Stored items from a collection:

_____

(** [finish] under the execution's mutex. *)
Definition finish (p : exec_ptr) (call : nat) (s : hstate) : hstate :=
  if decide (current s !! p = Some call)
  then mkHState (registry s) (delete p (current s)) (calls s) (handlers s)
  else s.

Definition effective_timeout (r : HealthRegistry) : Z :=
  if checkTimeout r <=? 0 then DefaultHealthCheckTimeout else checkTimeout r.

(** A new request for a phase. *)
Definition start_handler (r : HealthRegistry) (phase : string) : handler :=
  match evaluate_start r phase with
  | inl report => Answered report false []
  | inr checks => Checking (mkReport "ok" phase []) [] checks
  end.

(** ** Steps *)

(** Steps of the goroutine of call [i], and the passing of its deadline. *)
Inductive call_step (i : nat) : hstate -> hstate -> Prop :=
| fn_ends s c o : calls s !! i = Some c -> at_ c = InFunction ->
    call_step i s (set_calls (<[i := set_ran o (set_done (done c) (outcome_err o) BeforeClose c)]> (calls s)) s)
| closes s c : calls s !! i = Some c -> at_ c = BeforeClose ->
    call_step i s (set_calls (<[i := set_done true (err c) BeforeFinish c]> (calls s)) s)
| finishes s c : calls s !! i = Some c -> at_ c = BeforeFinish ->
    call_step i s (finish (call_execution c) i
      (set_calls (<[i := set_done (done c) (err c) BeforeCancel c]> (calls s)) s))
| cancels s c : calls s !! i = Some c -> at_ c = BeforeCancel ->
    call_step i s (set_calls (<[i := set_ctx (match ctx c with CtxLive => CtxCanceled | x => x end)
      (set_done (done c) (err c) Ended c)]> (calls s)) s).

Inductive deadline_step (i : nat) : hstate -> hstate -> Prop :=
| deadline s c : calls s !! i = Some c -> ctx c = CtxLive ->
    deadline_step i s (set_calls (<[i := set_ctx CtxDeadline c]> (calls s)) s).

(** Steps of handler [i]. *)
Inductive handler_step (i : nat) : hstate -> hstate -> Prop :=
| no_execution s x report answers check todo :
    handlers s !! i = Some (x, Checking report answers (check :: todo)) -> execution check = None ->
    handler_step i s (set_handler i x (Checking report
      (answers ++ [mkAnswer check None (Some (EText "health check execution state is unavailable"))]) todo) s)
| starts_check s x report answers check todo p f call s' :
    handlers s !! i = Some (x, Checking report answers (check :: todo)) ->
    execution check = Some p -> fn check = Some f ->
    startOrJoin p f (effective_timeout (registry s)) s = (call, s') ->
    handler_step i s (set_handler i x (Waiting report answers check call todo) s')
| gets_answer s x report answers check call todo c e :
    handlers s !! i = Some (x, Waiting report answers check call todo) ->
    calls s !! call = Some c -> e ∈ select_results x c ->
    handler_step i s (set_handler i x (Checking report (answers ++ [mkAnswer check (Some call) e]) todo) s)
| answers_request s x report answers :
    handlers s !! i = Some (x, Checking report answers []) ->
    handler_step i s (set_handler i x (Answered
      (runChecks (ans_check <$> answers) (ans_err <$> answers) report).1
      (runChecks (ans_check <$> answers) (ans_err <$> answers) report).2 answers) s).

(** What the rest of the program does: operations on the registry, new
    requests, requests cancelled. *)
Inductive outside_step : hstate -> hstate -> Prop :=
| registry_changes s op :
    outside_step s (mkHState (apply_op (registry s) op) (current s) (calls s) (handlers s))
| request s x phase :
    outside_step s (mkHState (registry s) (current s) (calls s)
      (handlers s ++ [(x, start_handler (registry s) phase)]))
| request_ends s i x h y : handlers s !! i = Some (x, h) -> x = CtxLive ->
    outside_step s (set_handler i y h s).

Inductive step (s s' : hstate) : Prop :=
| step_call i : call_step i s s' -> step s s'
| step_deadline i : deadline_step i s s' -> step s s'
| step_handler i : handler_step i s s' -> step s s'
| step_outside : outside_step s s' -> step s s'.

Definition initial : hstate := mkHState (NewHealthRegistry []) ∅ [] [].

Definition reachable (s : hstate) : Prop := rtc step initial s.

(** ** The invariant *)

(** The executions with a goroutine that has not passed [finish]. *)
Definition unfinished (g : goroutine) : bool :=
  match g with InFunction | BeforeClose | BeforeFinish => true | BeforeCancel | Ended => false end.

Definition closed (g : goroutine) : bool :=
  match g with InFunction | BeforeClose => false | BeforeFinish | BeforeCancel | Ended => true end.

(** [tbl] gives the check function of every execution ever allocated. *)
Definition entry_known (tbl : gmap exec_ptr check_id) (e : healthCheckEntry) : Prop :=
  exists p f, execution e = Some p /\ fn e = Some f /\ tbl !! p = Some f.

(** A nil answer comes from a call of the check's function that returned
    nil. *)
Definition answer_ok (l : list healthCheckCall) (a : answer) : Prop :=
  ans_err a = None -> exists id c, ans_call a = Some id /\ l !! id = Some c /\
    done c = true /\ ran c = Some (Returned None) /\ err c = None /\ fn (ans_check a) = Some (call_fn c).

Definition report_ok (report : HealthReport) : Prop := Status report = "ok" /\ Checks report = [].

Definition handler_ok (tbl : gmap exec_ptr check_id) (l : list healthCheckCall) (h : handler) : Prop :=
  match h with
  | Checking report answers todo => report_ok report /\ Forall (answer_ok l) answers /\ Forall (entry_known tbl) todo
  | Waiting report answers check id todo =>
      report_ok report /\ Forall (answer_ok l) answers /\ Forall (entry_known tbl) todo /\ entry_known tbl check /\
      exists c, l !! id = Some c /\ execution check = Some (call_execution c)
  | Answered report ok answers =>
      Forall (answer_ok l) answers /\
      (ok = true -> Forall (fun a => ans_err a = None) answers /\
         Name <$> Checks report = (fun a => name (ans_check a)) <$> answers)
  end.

_____

(What needs to be done): Look through the records above for the string "goroutine", then copy every line that has it.

(Result):
(** Steps of the goroutine of call [i], and the passing of its deadline. *)
(** The executions with a goroutine that has not passed [finish]. *)
Definition unfinished (g : goroutine) : bool :=
Definition closed (g : goroutine) : bool :=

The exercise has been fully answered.